# O2 Sensor Bank 1? front or rear sensor?



## Evo-R (Aug 15, 2006)

My wife's NB 1.8T check engine light is ON and I went to AutoZone which the computer said "O2 sensor bank 1". Is Bank 1 the sensor in the front or rear? Any DIY thread for O2 sensor replacement? Any good internet site to get them? Thanks in advance










_Modified by Evo-R at 10:37 PM 1-18-2010_


----------



## $$Rich$$ (Oct 14, 2005)

pretty sure its the front


----------



## VWBugman00 (Mar 17, 2009)

*Re: ($$Rich$$)*

I think its the front one, I found them on Amazon.com for 65.30. This is assuming its an APH motor. At autozone they're 141.99 (nuts!!!) 
http://www.amazon.com/Bosch-17...MPGC1


----------



## Evo-R (Aug 15, 2006)

*Re: (VWBugman00)*


_Quote, originally posted by *VWBugman00* »_I think its the front one, I found them on Amazon.com for 65.30. This is assuming its an APH motor. At autozone they're 141.99 (nuts!!!) 
http://www.amazon.com/Bosch-17...MPGC1

Wow, great price, thanks! My local AutoZone wants $161.99 for the same Bosch 17053. BTW, what's an "APH motor"?







My wife's NB is a 2001 GLX with 1.8T engine.


----------



## Cadenza_7o (Jan 23, 2001)

*Re: (Evo-R)*


_Quote, originally posted by *Evo-R* »_
Wow, great price, thanks! My local AutoZone wants $161.99 for the same Bosch 17053. BTW, what's an "APH motor"?







My wife's NB is a 2001 GLX with 1.8T engine.

APH is 2000 and earlier. Your engine code is AWV. 
Bank 1 simply means 1st row of cylinder. Since the 1.8T has only 1 row, all O2 sensor errors begin with Bank 1 plus details. So you need to find out what the code number is to figure out which of the 2 sensors is faulty. 

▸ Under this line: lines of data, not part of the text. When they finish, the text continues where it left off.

Definition deleteWorkloadInstrumentationConfig (pw : PodWorkload) : M (option error) :=
  err ← write (fun c => DeleteIC c (pw_namespace pw)
                          (CalculateWorkloadRuntimeObjectName (pw_name pw) (pw_kind pw)));
  mret (match err with Some err => IgnoreNotFound err | None => None end).

(** The update branch: every piece is brought up to date, and the object is
    written if one of them changed. *)
Definition update_config (ic : InstrumentationConfig) (pw : PodWorkload) (sources : WorkloadSources)
    (containers : list ContainerOverride) (hash : string) : InstrumentationConfig * bool :=
  let r1 := updateDatastreamLabels ic (CalculateDataStreamsLabels sources) in
  let r2 := updateContainerOverride r1.1 containers hash in
  let r3 := updateServiceName r2.1 (calculateDesiredServiceName pw sources) in
  let r4 := updateRecoveredFromRollbackAt r3.1 (rollback_recovery sources) in
  (r4.1, r2.2 || r1.2 || r3.2 || r4.2).

(** The conditions, and whether one of them changed. *)
Definition update_conditions (ic : InstrumentationConfig) (marked : Condition) (workloadObj : WorkloadView)
    : go (InstrumentationConfig * bool) :=
  let r1 := SetStatusCondition (ic_conditions ic) marked in
  let r2 := initiateRuntimeDetailsConditionIfMissing (with_conditions ic r1.1) workloadObj in
  go_bind (initiateAgentEnabledConditionIfMissing r2.1) (fun r3 =>
    let r4 := initiatePodsManifestInjectionConditionIfMissing r3.1 in
    Done (r4.1, r1.2 || r2.2 || r3.2 || r4.2)).

(** What happens to the status once the object is in place. *)
Definition sync_status (ic : InstrumentationConfig) (marked : Condition) (workloadObj : WorkloadView)
    : M (Result * option error) :=
  r ← lift (update_conditions ic marked workloadObj);
  if r.2 : bool then
    let ic := with_conditions r.1 (sortIcConditionsByLogicalOrder (ic_conditions r.1)) in
    reply ← write (fun c => UpdateICStatus c ic);
    match reply with
    | inl err => mret (K8SUpdateErrorHandler err)
    | inr _ => mret (no_result, None)
    end
  else mret (no_result, None).

(** The workload is marked: its config is created or updated. *)
Definition sync_enabled (pw : PodWorkload) (obj : Object) (sources : WorkloadSources) (marked : Condition)
    (workloadObj : WorkloadView) : M (Result * option error) :=
  let containers := desired_override sources <$> PodSpecContainers workloadObj in
  let hash := overrides_digest containers in
  let instConfigName := CalculateWorkloadRuntimeObjectName (pw_name pw) (pw_kind pw) in
  found ← read (fun c => GetIC c (pw_namespace pw) instConfigName);
  match found with
  | inl err =>
      if IsNotFound err then
        created ← createInstrumentationConfigForWorkload obj
          (new_config instConfigName (pw_namespace pw) (calculateDesiredServiceName pw sources)
             containers hash (CalculateDataStreamsLabels sources) (rollback_recovery sources));
        match created with
        | inl err => mret (if IsAlreadyExists err then (requeue_now, None) else (no_result, Some err))
        | inr ic => sync_status ic marked workloadObj
        end
      else mret (no_result, Some err)
  | inr ic =>
      let r := update_config ic pw sources containers hash in
      if r.2 then
        updated ← write (fun c => UpdateIC c r.1);
        match updated with
        | inl err => mret (K8SUpdateErrorHandler err)
        | inr ic => sync_status ic marked workloadObj
        end
      else sync_status r.1 marked workloadObj
  end.
(** The order of the scopes in the span renamer configuration follows
    the iteration order of a Go map: two runs on the same actions can give
    different configurations. *)
Theorem span_renamer_order_varies :
  exists o1 o2 : GoMapOrder, @GoMapOrderLaws o1 ∧ @GoMapOrderLaws o2
    ∧ @CalculateSpanRenamerConfig o1 sample_distro [rename_action "a"; rename_action "b"] "java"
      <> @CalculateSpanRenamerConfig o2 sample_distro [rename_action "a"; rename_action "b"] "java".
Proof.
  exists order_forward, order_backward.
  split_and!; [apply order_forward_laws|apply order_backward_laws|by vm_compute].
Qed.

(** *** Id generator *)

(** The source id put into trace ids fits in the byte it is written to;
    a suffix that is not a byte in hex disables the container. *)
Theorem id_generator_byte `{GoLibrary} (conf : OdigosConfiguration) (n : Z) :
  CalculateIdGeneratorConfig conf = inr (Some n) ->
  conf_trace_id_suffix conf <> "" ∧ (0 <= n < 256)%Z.
Proof.
  unfold CalculateIdGeneratorConfig, TimedWallEnabled.
  case_bool_decide; simpl; [done|]. destruct (parse_hex8 _) eqn:E; [done|].
  intros [= <-]. split; [done|]. by eapply parse_hex8_range.
Qed.

(** ** Witnesses *)

Definition url_action (templates : list string) : Action :=
  mkAction false (Some (mkUrlAction [mkUrlRule None templates] [])) None None None None.

Lemma url_templatization_order_independent_witness :
  CalculateUrlTemplatizationConfig [url_action ["/b"]; url_action ["/a"; "/b"]] "java" sample_pw
  = CalculateUrlTemplatizationConfig [url_action ["/a"; "/b"]; url_action ["/b"]] "java" sample_pw.
Proof.
  exact (@url_templatization_order_independent go_insertion_sort go_insertion_sort_laws
    [url_action ["/b"]; url_action ["/a"; "/b"]] [url_action ["/a"; "/b"]; url_action ["/b"]] "java" sample_pw
    (Permutation_swap _ _ _)).
Defined.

_Modified by Cadenza_7o at 3:08 AM 1-19-2010_


----------



## Evo-R (Aug 15, 2006)

*Re: (Cadenza_7o)*


_Quote, originally posted by *Cadenza_7o* »_
APH is 2000 and earlier. Your engine code is AWV. 
Bank 1 simply means 1st row of cylinder. Since the 1.8T has only 1 row, all O2 sensor errors begin with Bank 1 plus details. So you need to find out what the code number is to figure out which of the 2 sensors is faulty. 

_Modified by Cadenza_7o at 3:08 AM 1-19-2010_

The AutoZone guy told me yesterday it's Bosch 17053







Maybe I'll have them scan again to confirm, thanks! http://****************.com/smile/emthup.gif


----------



## Evo-R (Aug 15, 2006)

*Re: (VWBugman00)*


_Quote, originally posted by *VWBugman00* »_I think its the front one, I found them on Amazon.com for 65.30. This is assuming its an APH motor. At autozone they're 141.99 (nuts!!!) 
http://www.amazon.com/Bosch-17...MPGC1

I just searched the AutoZone site and three O2 sensor part # came up for a 2001 Beetle 1.8T, and the only one "before" the catalytic converter is Bosch 17053. http://****************.com/smile/emthup.gif 
AutoZone Search 2001 Beetle 1.8T O2 Sensor


_Modified by Evo-R at 12:57 PM 1-19-2010_


----------



## Evo-R (Aug 15, 2006)

*Re: (Evo-R)*

Found a good O2 sensor DIY thread;
http://forums.vwvortex.com/zerothread?id=990129


_Modified by Evo-R at 11:03 PM 1-19-2010_


----------



## Rockerchick (May 10, 2005)

Check over on GermanAutoParts. They have both sensors, both are pretty cheap.
http://www.germanautoparts.com...152/5


----------